At what point do you know if yogurt is bad? I'm fairly certain that mine has gone sour - but I ate a few spoonfuls for breakfast anyhow. Does it make the pro-biotics more pro-biotic?
...
You were in my dream last night. It has been weeks since I thought about you, really thought about you in a tangible sense, and you sat in the front seat of my car. Took me places and it was as if no space existed between us, we have been together all along.
When I woke up this morning, a wash of satisfaction engrossed me. I could have laid there forever. Mere moments of us sitting together, in my car, in my dream, us walking places, making plans, the initial hello. It was, we were, incredible. And I want that in the here, now. Let us see what August brings, I suppose.

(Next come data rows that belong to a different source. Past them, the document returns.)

(* ===== verification/AuthorityChecker.v ===== *)
(** * The authority checker ([authority_checker.hpp])

    Decides whether a set of keys, already granted permission levels and a
    delay satisfy a permission, by a depth-limited search through the
    authorities it refers to, with a cache of the levels already evaluated.
    The theorems relate its positive answers to an inductive definition of
    satisfaction that knows neither depth nor cache, and show that it always
    terminates and gives back the keys it marked on a failed branch. *)

From S2P Require Import Prelude Config Authority.
Local Open Scope Z_scope.

(** ** Data *)
Inductive meta_permission :=
  | MPerm (p : permission_level_weight) | MKey (k : key_weight) | MWait (w : wait_weight).

Definition get_weight (m : meta_permission) : Z :=
  match m with MPerm p => plw_weight p | MKey k => kw_weight k | MWait w => ww_weight w end.
Definition which (m : meta_permission) : Z :=
  match m with MPerm _ => 0 | MKey _ => 1 | MWait _ => 2 end.

(** [meta_permission_comparator]: descending by weight, then by alternative. *)
Definition meta_permission_lt (lhs rhs : meta_permission) : bool :=
  tie_lt (get_weight rhs, which rhs) (get_weight lhs, which lhs).

(** Insertion into a [flat_multiset]: after the elements that are not greater. *)
Fixpoint meta_insert (x : meta_permission) (l : list meta_permission) : list meta_permission :=
  match l with
  | [] => [x]
  | y :: l' => if meta_permission_lt x y then x :: l else y :: meta_insert x l'
  end.

Definition factors (a : authority) : list meta_permission :=
  (MWait <$> waits a) ++ (MKey <$> keys a) ++ (MPerm <$> accounts a).
Definition meta_permissions (a : authority) : list meta_permission :=
  fold_left (λ l x, meta_insert x l) (factors a) [].

Inductive permission_cache_status :=
  | being_evaluated | permission_unsatisfied | permission_satisfied.

#[export] Instance permission_cache_status_eq_dec : EqDecision permission_cache_status.
Proof. solve_decision. Defined.

Abbreviation permission_cache_type := (gmap permission_level permission_cache_status).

[I wish I could photo document my dreams, if only for this feeling and this moment. It is three-twenty pm and my visions are already fading.]
...
Taking walks rather than sitting at my desk has become my new thing over lunch break. Today I walked around the Abbott campus. I passed the boy on the Bianchi. First he sat eating lunch outside of Manny's and second when he rode back to Abbott. Maybe he knows I have lunch at 12:30 every day, or maybe he too has his break then and wonders the same for me. Maybe people pass us and think, They actually know each other, because of the way we make eye contact. In our timid glance exchanges, I look for a ring every time, it's like this gun-shy twitch I have developed. Perhaps I have been single too long and assume that all the good ones are hitched. He's still not married.
I walk around the parking garage - the only other constant in my route - and hear a jazz band clearly playing outside. This alters the course of my trek. On 10th just past Anderson School, I loop up to the back entrance of the hospital. Bianchi boy passes me and I am pretty sure I blush. My badge is in my bag and I don't want him to think I follow him. Strategic routes. Would wearing my badge make him not think I'm following him? Maybe it is worse if he knows where I work, like I can see and know everything about him. I slow my pace slightly, until I can barely see him enter the doors. Not creepy. Crossing the street a man yells, Hi Gorgeous, and I don't turn to see who it is.

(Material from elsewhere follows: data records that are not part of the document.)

(* ===== verification/BlockTimestamp.v ===== *)
(** * Block timestamps ([block_timestamp.hpp])

    A block timestamp is a 32-bit slot number; slot [s] starts at
    [EpochMs + s * IntervalMs] milliseconds.  The template parameters
    [IntervalMs] and [EpochMs] are section variables, and
    [config::block_interval_ms], [config::block_timestamp_epoch] instantiate
    them.  The conversions to and from [fc::time_point] are modelled with the
    C++ integer conversions of the source written out. *)

From S2P Require Import Prelude Config.
Local Open Scope Z_scope.

Section block_timestamp.
Context (IntervalMs EpochMs : Z).
(** [fc::milliseconds( n ).count()]: the microseconds in [n] milliseconds. *)
Context (milliseconds : Z → Z).

Definition maximum : Z := 0xffff.
Definition min : Z := 0.

(** [block_timestamp::next] *)
Definition next (slot : Z) : result Z :=
  _ ← EOS_ASSERT (u32_max - slot >=? 1) overflow_exception;
  Ok (u32 (slot + 1)).

(** [operator fc::time_point]: microseconds since the Unix epoch. *)
Definition to_time_point (slot : Z) : Z :=
  let msec := slot * IntervalMs in
  let msec := s64 (msec + EpochMs) in
  milliseconds msec.

(** [set_time_point(const fc::time_point&)]: [int64_t] division by 1000
    truncates, the subtraction happens in [uint64_t]. *)
Definition set_time_point (t : Z) : Z :=
  let micro_since_epoch := t in
  let msec_since_epoch := Z.quot micro_since_epoch 1000 in
  u32 (u64 (msec_since_epoch - EpochMs) / IntervalMs).

(** [set_time_point(const fc::time_point_sec&)] *)
Definition set_time_point_sec (sec : Z) : Z :=
  let sec_since_epoch := sec in
  u32 (u64 (sec_since_epoch * 1000 - EpochMs) / IntervalMs).

(** The configuration constraints the conversions rely on: a positive 16-bit
    interval, an epoch that leaves room for all slots in 63 bits. *)
Definition config_ok : Prop :=
  0 < IntervalMs < 2 ^ 16 ∧ 0 ≤ EpochMs < 2 ^ 52.
Definition milliseconds_spec : Prop :=
  ∀ ms, - 2 ^ 53 ≤ ms ≤ 2 ^ 53 → milliseconds ms = ms * 1000.

Context (Hcfg : config_ok) (Hms : milliseconds_spec).

Lemma to_time_point_eq slot :
  in_u 32 slot → to_time_point slot = (slot * IntervalMs + EpochMs) * 1000.
Proof.
  unfold in_u, to_time_point. intros Hs. destruct Hcfg as [HI HE].
  assert (0 ≤ slot * IntervalMs ≤ 2 ^ 32 * 2 ^ 16) by nia.
  rewrite s64_small by (unfold in_s64; lia). apply Hms. lia.
Qed.

(** The slot of a time point at or after the epoch that fits in 32 bits. *)
Lemma set_time_point_eq t :
  EpochMs * 1000 ≤ t → t / 1000 - EpochMs < 2 ^ 32 * IntervalMs →
  set_time_point t = (t / 1000 - EpochMs) / IntervalMs.
Proof.
  unfold set_time_point. intros Ht Hmax. destruct Hcfg as [HI HE].
  rewrite Z.quot_div_nonneg by lia.
  assert (EpochMs ≤ t / 1000) by (apply Z.div_le_lower_bound; lia).
  rewrite (wrap_small 64) by (unfold in_u; lia).
  apply wrap_small. split; [apply Z.div_pos; lia|].
  apply Z.div_lt_upper_bound; lia.
Qed.

(** Converting a slot to a time point and back gives the slot, for every
    32-bit slot; and a time point is mapped to the slot that contains it:
    the slot starts no later than [t] and the next slot starts after [t]. *)
Theorem time_point_roundtrip :
  (∀ slot, in_u 32 slot → set_time_point (to_time_point slot) = slot) ∧
  (∀ t, EpochMs * 1000 ≤ t → t / 1000 - EpochMs < (2 ^ 32 - 1) * IntervalMs →
    ∃ slot', next (set_time_point t) = Ok slot' ∧
      to_time_point (set_time_point t) ≤ t < to_time_point slot').
Proof.
  pose proof Hcfg as [HI HE]. split.
  - intros slot Hs. rewrite to_time_point_eq by done. unfold in_u in Hs.
    rewrite set_time_point_eq; rewrite ?Z.div_mul by lia; [|nia..].
    replace (slot * IntervalMs + EpochMs - EpochMs) with (slot * IntervalMs) by lia.
    apply Z.div_mul. lia.
  - intros t Ht Hmax. rewrite set_time_point_eq by lia.
    set (d := t / 1000 - EpochMs) in *.
    assert (0 ≤ d) by (unfold d; pose proof (Z.div_le_lower_bound t 1000 EpochMs); lia).
    assert (0 ≤ d / IntervalMs < 2 ^ 32 - 1) as Hq.
    { split; [apply Z.div_pos; lia|apply Z.div_lt_upper_bound; lia]. }
    pose proof (Z.div_mod d IntervalMs ltac:(lia)) as Hdm.
    pose proof (Z.mod_pos_bound d IntervalMs ltac:(lia)) as Hm.
    pose proof (Z.div_mod t 1000 ltac:(lia)). pose proof (Z.mod_pos_bound t 1000 ltac:(lia)).
    exists (d / IntervalMs + 1). split.
    + unfold next, EOS_ASSERT, u32_max.
      destruct (Z.geb_spec (4294967295 - d / IntervalMs) 1); [|lia]. simpl.
      rewrite wrap_small by (unfold in_u; lia). done.
    + rewrite !to_time_point_eq by (unfold in_u; lia). unfold d in *. nia.
Qed.
End block_timestamp.

Lemma time_point_roundtrip_witness :
  config_ok block_interval_ms block_timestamp_epoch ∧
  milliseconds_spec (λ ms, ms * 1000) ∧
  set_time_point block_interval_ms block_timestamp_epoch
    (to_time_point block_interval_ms block_timestamp_epoch (λ ms, ms * 1000) 4294967295) = 4294967295.
Proof.
  assert (config_ok block_interval_ms block_timestamp_epoch) as H1
    by (unfold config_ok, block_interval_ms, block_timestamp_epoch; lia).
  assert (milliseconds_spec (λ ms, ms * 1000)) as H2 by (intros ? ?; reflexivity).
  split; [exact H1|]. split; [exact H2|].
  apply (time_point_roundtrip _ _ _ H1 H2). unfold in_u. lia.
Defined.

(** [maximum()] is the largest 16-bit slot although slots have 32 bits, so it
    is not an upper bound of the timestamps. *)
Lemma maximum_not_upper_bound : ∃ slot, in_u 32 slot ∧ maximum < slot.
Proof. exists 65536. unfold in_u, maximum. lia. Qed.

The band plays in the courtyard, just past the bronze statue of the family playing. I think they are naked but I cannot recall. It's been years since I've looked at the statue, like really looked. Something about it conjures up anxiety of being fourteen again, of hearts and scars, and sometimes, you just don't want to think about that anymore.
The woman who wears headphones in the break room and mumbles inaudible sentences does yoga in the park next to the band as I pass. Her hair is fried golden on the edges with two inches clean growth on the top. I wonder what she listens to. She stands under a tree and doesn't mumble when she moves.